Tutorial 1B: Creating an evaluation model in H2O Document AI - Publisher
This tutorial will walk you through how to create a model using an evaluation annotation set so that you can access accuracy metrics from a trained model.
Prerequisites
- A copy of this zip file containing medical referral documents that you will be using in this tutorial
- Completion of the previous tutorial for a basic understanding of H2O Document AI - Publisher
Step 1: Create your project, run OCR, and annotate your files
You will be using the same set-up as the introduction tutorial. There are two ways to begin:
- Continue using the same project from Tutorial 1A: Introduction to H2O Document AI - Publisher (continue to Step 2)
- Perform the following three steps if you want to make a new project:
Creating the project
From the landing page, create a new project.

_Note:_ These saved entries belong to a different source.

Ltac exec_goal :=
  repeat (monad_red;
          try match goal with
          | |- context [_get_device_intelligence ?d ?w] =>
              rewrite (_get_device_intelligence_run d w)
          | |- context [_get_sim_intelligence ?u ?w] =>
              rewrite (_get_sim_intelligence_run u w)
          | |- context [_get_recent_attempts ?u ?m ?w] =>
              rewrite (_get_recent_attempts_run u m w)
          | |- context [_update_device_intelligence ?d ?u ?w] =>
              let E := fresh "E" in
              pose proof (_update_device_intelligence_ok d u w) as E;
              destruct (_update_device_intelligence d u w);
              cbn [fst] in E; subst
          | |- context [_update_sim_intelligence ?d ?u ?w] =>
              let E := fresh "E" in
              pose proof (_update_sim_intelligence_ok d u w) as E;
              destruct (_update_sim_intelligence d u w);
              cbn [fst] in E; subst
          end).

(** ** Running the engine on a concrete world

    On closed inputs every comparison is decided: on reals by [lra], on
    floats, integers and strings by computation. *)

Ltac rdecide tac :=
  match goal with
  | |- context [Rgtb ?a ?b] =>
      first [rewrite (Rgtb_true a b) by tac | rewrite (Rgtb_false a b) by tac]
  | |- context [Rltb ?a ?b] =>
      first [rewrite (Rltb_true a b) by tac | rewrite (Rltb_false a b) by tac]
  | |- context [Reqb ?a ?b] =>
      first [rewrite (Reqb_true a b) by tac | rewrite (Reqb_false a b) by tac]
  end.

Ltac zdecide :=
  match goal with
  | |- context [Z.ltb ?a ?b] =>
      let v := eval vm_compute in (Z.ltb a b) in
      lazymatch v with
      | true => change (Z.ltb a b) with true
      | false => change (Z.ltb a b) with false
      end
  | |- context [Z.leb ?a ?b] =>
      let v := eval vm_compute in (Z.leb a b) in
      lazymatch v with
      | true => change (Z.leb a b) with true
      | false => change (Z.leb a b) with false
      end
  end.

Ltac sdecide :=
  match goal with
  | |- context [String.prefix ?a ?b] =>
      let v := eval vm_compute in (String.prefix a b) in
      lazymatch v with
      | true => change (String.prefix a b) with true
      | false => change (String.prefix a b) with false
      end
  end.

Ltac fdecide :=
  match goal with
  | |- context [PrimFloat.ltb ?a ?b] =>
      let v := eval vm_compute in (PrimFloat.ltb a b) in
      lazymatch v with
      | true => change (PrimFloat.ltb a b) with true
      | false => change (PrimFloat.ltb a b) with false
      end
  end.

Ltac ddecide :=
  match goal with
  | |- context [_calculate_distance glibc ?a ?b ?c ?d] =>
      let v := eval vm_compute in (_calculate_distance glibc a b c d) in
      change (_calculate_distance glibc a b c d) with v
  end.

Ltac engine_red :=
  lazy beta iota zeta delta
      [authenticate comprehensive_risk_analysis decision_status
       _calculate_ml_confidence
       _analyze_device_intelligence _analyze_sim_intelligence
       _analyze_geospatial_intelligence _analyze_behavioral_biometrics
       _analyze_temporal_patterns _analyze_network_intelligence
       _analyze_fraud_patterns _check_fraud_patterns _get_recent_attempts
       _get_device_intelligence _update_device_intelligence
       _get_sim_intelligence _update_sim_intelligence
       _detect_sim_cloning _detect_dual_sim
       _assess_location_risk _detect_bot_behavior
       bind ret raise lift try_except getitem get_default conn_cursor
       np_random_random np_random_uniform datetime_now_isoformat
       datetime_now_hour select_device insert_or_replace_device
       select_sim_of_user select_swap_frequency insert_or_replace_sim
       q_device q_sim_of_user q_swap_frequency q_max_confidence
       q_recent_attempts
       opt_string_eqb sql_max select_max_confidence select_recent_attempts
       float_of_tuple dict_of sqlite_integer
       user_id device_id sim_id lat lon keystroke_speed mouse_speed degrees
       at_0 at_1 at_10 at_30 at_60 at_82 at_82_south at_180
       p_user_id p_device_id p_sim_id p_lat p_lon p_keystroke_speed p_mouse_speed
       di_device_id first_seen last_seen trust_score is_emulator is_rooted
       suspicious_activity_count
       si_sim_id first_registered last_used swap_frequency
       clone_detection_score dual_sim_detected
       fp_device_id fp_sim_id confidence_score
       at_user_id at_status at_timestamp
       db_up users device_intelligence sim_intelligence fraud_patterns
       attempts clock_iso clock_hour sql_now rng rng_pos
       String.eqb Ascii.eqb Bool.eqb negb orb andb
       find filter existsb map app option_map List.length fst snd
       count_alerts fold_right alert_contains str_in setitem
       alice w0 w0_low w0_tail w_down w_sim0 w_sim_max w_pattern w_emulator
       login_30deg login_10deg login_1deg login_60deg login_new_device
       login_emulator login_new_sim login_mallory login_no_lat
       nemo login_antipode w_nemo
       high_risk_area clone_rule dual_sim_rule draw Nat.add].

Ltac rsolve :=
  unfold Rabs in *;
  repeat match goal with
         | |- context [Rcase_abs ?x] => destruct (Rcase_abs x)
         end;
  lra.

Ltac run_engine :=
  repeat (engine_red;
          try match goal with
              | |- context [_calculate_distance ?lib 0 0 0 0] =>
                  rewrite (distance_at_origin lib)
              end;
          try ddecide; try fdecide; try rdecide ltac:(rsolve); try zdecide;
          try sdecide).

Section Engine.

(** The C library of the platform: every statement of this section holds
    for each. *)
Variable lib : libm.

(** Nothing differs from the enrolled profile: score 0, approved. *)
Lemma scenario_unchanged :
  fst (authenticate lib (dict_of alice) (dict_of alice) w0)
  = Ok (mk_decision "APPROVED" 0 [] (breakdown_of 0 0 0 0 0 0 0) 0.92).
Proof. run_engine. reflexivity. Qed.

(** The same attempt on the same store with other draws: blocked. *)
Lemma scenario_unchanged_other_draws :
  fst (authenticate lib (dict_of alice) (dict_of alice) w0_low)
  = Ok (mk_decision "BLOCKED" 100
          [Text "WARNING: High-risk geographic area";
           Text "WARNING: VPN/Proxy usage detected"]
          (breakdown_of 0 0 60 0 0 40 0) 0.82).
Proof. run_engine. reflexivity. Qed.

(** A new device on empty intelligence tables. *)
Lemma scenario_new_device :
  fst (authenticate lib (dict_of alice) (dict_of login_new_device) w0)
  = Ok (mk_decision "BLOCKED" 80 [Text "CRITICAL: Unknown device detected"]
          (breakdown_of 80 0 0 0 0 0 0) 0.88).
Proof. run_engine. reflexivity. Qed.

- Click Create a new project
- Provide
Eval_Tutorial
as the project name - Add the zip file
5pdfs_clean_documents.zip
of medical referral documents - Click Create project
Running OCR
Navigate to your Document sets page.
- Select the 5pdfs_clean_documents row
- Click OCR on the upper navigation bar
- Select the
best
OCR method - Provide the name
Tutorial_OCR
- Click OCR
This will provide the text label and tokens you need for the apply labels step.
Annotating your files
Navigate to your Annotation sets page. You will now annotate your blank annotation set. Refer to the previous tutorial for an in-depth walkthrough of annotation.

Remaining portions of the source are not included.